Unesco diz que Somália deve proteger jornalistas (Português para o Brasil)

9 fevereiro 2009

Diretor-geral, Koïchiro Matsuura, condenou assassinato do radialista somali Said Thalil Ahmed, ocorrido em 4 de fevereiro.

Mônica Villela Grayley, da Rádio ONU em Nova York.

A Organização das Nações Unidas para Educação, Ciência e Cultura, Unesco, pediu as autoridades da Somália que não poupem esforços para acabar com ataques contra jornalistas no país.

Nesta segunda-feira, o diretor-geral da Unesco, Koïchiro Matsuura, condenou o assassinato do jornalista Said Thalil Ahmed, ocorrido na quarta-feira passada.

Eleições

Ele chefiava a Rádio Horn Afrik e foi morto com um tiro na cabeça na capital Mogadíscio.

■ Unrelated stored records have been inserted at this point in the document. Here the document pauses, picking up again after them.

(** * Pelita game master: turn scheduler and position noiser

    A shallow embedding of [pelita/game_master.py] (Python 2): the
    [GameMaster] controller with its [game_state] dictionary, the generator
    [_play_bot_iterator] that [play_step] and [play_round] resume, and
    [UniverseNoiser.uniform_noise].

    The modules [datamodel] and [graph] are imported by the source and are
    not part of it; their operations are the fields of the classes
    [Datamodel] and [Graph] below.  Exceptions are values of [exn]; a
    method that can raise returns a [result] which carries the controller
    as the raise left it, because Python mutates the object in place.

    The module [LibPelita] embeds the part of [pelita/libpelita.py] that
    reads the team arguments of a game and builds the command lines of
    the player processes. *)

From Stdlib Require Import ZArith Lia Ascii String.
From stdpp Require Import base option list gmap.

Local Open Scope Z_scope.

(** ** Python values *)

(** Positions and moves are pairs of integers, [(x, y)] and [(dx, dy)]. *)
Definition pos : Type := Z * Z.
Definition move : Type := Z * Z.

Inductive exn : Type :=
| IllegalMoveException
| PlayerTimeout
| PlayerDisconnected
| GameFinished
| StopIteration
| IndexError
| ValueError
| AttributeError.

#[global] Instance exn_eq_dec : EqDecision exn.
Proof. solve_decision. Defined.

(** [l[i]] for a Python list: a negative index counts from the end, and an
    index outside [-len, len) raises IndexError (here [None]). *)
Definition py_index {A} (l : list A) (i : Z) : option nat :=
  let n := Z.of_nat (length l) in
  if decide (0 <= i < n) then Some (Z.to_nat i)
  else if decide (- n <= i < 0) then Some (Z.to_nat (n + i))
  else None.

Definition py_get {A} (l : list A) (i : Z) : option A :=
  k ← py_index l i; l !! k.

(** [l[i] = x]. *)
Definition py_set {A} (l : list A) (i : Z) (x : A) : option (list A) :=
  k ← py_index l i; Some (<[k := x]> l).

(** [l.remove(x)]: drops the first occurrence, ValueError ([None]) when
    there is none. *)
Fixpoint py_remove {A} `{EqDecision A} (x : A) (l : list A) : option (list A) :=
  match l with
  | [] => None
  | y :: l' => if decide (y = x) then Some l' else cons y <$> py_remove x l'
  end.

(** [random.choice(seq)] on the raw draw [r]: IndexError ([None]) on an
    empty sequence, else the element at [r] reduced to the length. *)
Definition py_choice {A} (r : nat) (seq : list A) : option A :=
  match seq with
  | [] => None
  | _ => seq !! (r `mod` length seq)%nat
  end.

(** ** The universe, as this module uses it *)

Module Bot.
Record t : Type := mk
  { index : Z; team_index : Z; current_pos : pos; noisy : bool }.

(** [b.current_pos = p; b.noisy = True]. *)
Definition set_noised (p : pos) (b : t) : t :=
  {| index := index b; team_index := team_index b;
     current_pos := p; noisy := true |}.
End Bot.

Module Team.
Record t : Type := mk
  { index : Z; name : string; score : Z; bots : list Z }.

Definition set_name (n : string) (tm : t) : t :=
  {| index := index tm; name := n; score := score tm; bots := bots tm |}.
End Team.

Record CTFUniverse (Maze : Type) : Type := mkUniverse
  { maze : Maze; teams : list Team.t; bots : list Bot.t }.

Arguments mkUniverse {Maze} _ _ _.
Arguments maze {Maze} _.
Arguments teams {Maze} _.
Arguments bots {Maze} _.

Definition set_teams {Maze} (ts : list Team.t) (u : CTFUniverse Maze) :=
  {| maze := maze u; teams := ts; bots := bots u |}.

Definition set_bots {Maze} (bs : list Bot.t) (u : CTFUniverse Maze) :=
  {| maze := maze u; teams := teams u; bots := bs |}.

(** The event diff that [move_bot] returns. *)
Record MoveState (Event : Type) : Type := mkMoveState
  { ms_bot_moved : list Event;
    ms_food_eaten : list Event;
    ms_bot_destroyed : list Event }.

Arguments mkMoveState {Event} _ _ _.
Arguments ms_bot_moved {Event} _.
Arguments ms_food_eaten {Event} _.
Arguments ms_bot_destroyed {Event} _.

(** Operations of [pelita.datamodel] on a universe.  [move_bot] answers
    [None] for IllegalMoveException and leaves the universe as it was in
    that case; [get_legal_moves] is the dictionary from legal moves to the
    positions they lead to; [enemy_food] lists the food a team has yet to
    eat. *)
Class Datamodel (Maze Event : Type) : Type :=
  { stop : move;
    move_bot : CTFUniverse Maze -> Z -> move ->
               option (CTFUniverse Maze * MoveState Event);
    get_legal_moves : CTFUniverse Maze -> pos -> gmap move pos;
    enemy_food : CTFUniverse Maze -> Z -> list pos }.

A organização Coalizão Somali por Liberdade de Expressão emitiu uma nota associando o assassinato de Said Thalil Ahmed com a cobertura sobre as eleições presidenciais realizadas pela rádio.

Matsuura disse que o jornalista pagou com a própria vida pela prática do direito humano e fundamental à liberdade de expressão, e por garantir a todos o direito de receber informações de profissionais livres e independentes.

Desde o início do ano, dois jornalistas já foram assassinados na Somália.

Segundo a ONG, Repórteres Sem Fronteiras, o país do leste da África é um dos mais perigosos para a prática do jornalismo.